■ **AIM OF THE EXERCISE**: Output all of the entries below precisely as written.

Dataset items:

#[local] Set Warnings "-register-all".
Local Open Scope N_scope.

(** ** JavaScript strings *)

Module JS.

Definition jsstring := list N.

(** An ASCII literal as a sequence of code units. *)
Definition lit (s : string) : jsstring :=
  List.map N_of_ascii (list_ascii_of_string s).

Definition quote : N := 34.

Fixpoint eqb (a b : jsstring) : bool :=
  match a, b with
  | [], [] => true
  | x :: a', y :: b' => N.eqb x y && eqb a' b'
  | _, _ => false
  end.

(** ECMAScript WhiteSpace and LineTerminator code points: what
    [String.prototype.trim] strips, what the class [\s] matches and what
    [parseInt] skips. *)
Definition is_white (c : N) : bool :=
  ((9 <=? c) && (c <=? 13)) || (c =? 32) || (c =? 160) || (c =? 5760)
  || ((8192 <=? c) && (c <=? 8202)) || (c =? 8232) || (c =? 8233)
  || (c =? 8239) || (c =? 8287) || (c =? 12288) || (c =? 65279).

Definition is_line_terminator (c : N) : bool :=
  (c =? 10) || (c =? 13) || (c =? 8232) || (c =? 8233).

Definition is_digit (c : N) : bool := (48 <=? c) && (c <=? 57).

Fixpoint trimStart (s : jsstring) : jsstring :=
  match s with
  | c :: s' => if is_white c then trimStart s' else s
  | [] => []
  end.

Definition trimEnd (s : jsstring) : jsstring := rev (trimStart (rev s)).

(** [s.trim()] *)
Definition trim (s : jsstring) : jsstring := trimEnd (trimStart s).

■ **RESPONSE TO THE TASK**:
#[local] Set Warnings "-register-all".
Local Open Scope N_scope.

(** ** JavaScript strings *)

Module JS.

Definition jsstring := list N.

(** An ASCII literal as a sequence of code units. *)
Definition lit (s : string) : jsstring :=
  List.map N_of_ascii (list_ascii_of_string s).

Definition quote : N := 34.

Fixpoint eqb (a b : jsstring) : bool :=
  match a, b with
  | [], [] => true
  | x :: a', y :: b' => N.eqb x y && eqb a' b'
  | _, _ => false
  end.

(** ECMAScript WhiteSpace and LineTerminator code points: what
    [String.prototype.trim] strips, what the class [\s] matches and what
    [parseInt] skips. *)
Definition is_white (c : N) : bool :=
  ((9 <=? c) && (c <=? 13)) || (c =? 32) || (c =? 160) || (c =? 5760)
  || ((8192 <=? c) && (c <=? 8202)) || (c =? 8232) || (c =? 8233)
  || (c =? 8239) || (c =? 8287) || (c =? 12288) || (c =? 65279).

Definition is_line_terminator (c : N) : bool :=
  (c =? 10) || (c =? 13) || (c =? 8232) || (c =? 8233).

Definition is_digit (c : N) : bool := (48 <=? c) && (c <=? 57).

Fixpoint trimStart (s : jsstring) : jsstring :=
  match s with
  | c :: s' => if is_white c then trimStart s' else s
  | [] => []
  end.

Definition trimEnd (s : jsstring) : jsstring := rev (trimStart (rev s)).

(** [s.trim()] *)
Definition trim (s : jsstring) : jsstring := trimEnd (trimStart s).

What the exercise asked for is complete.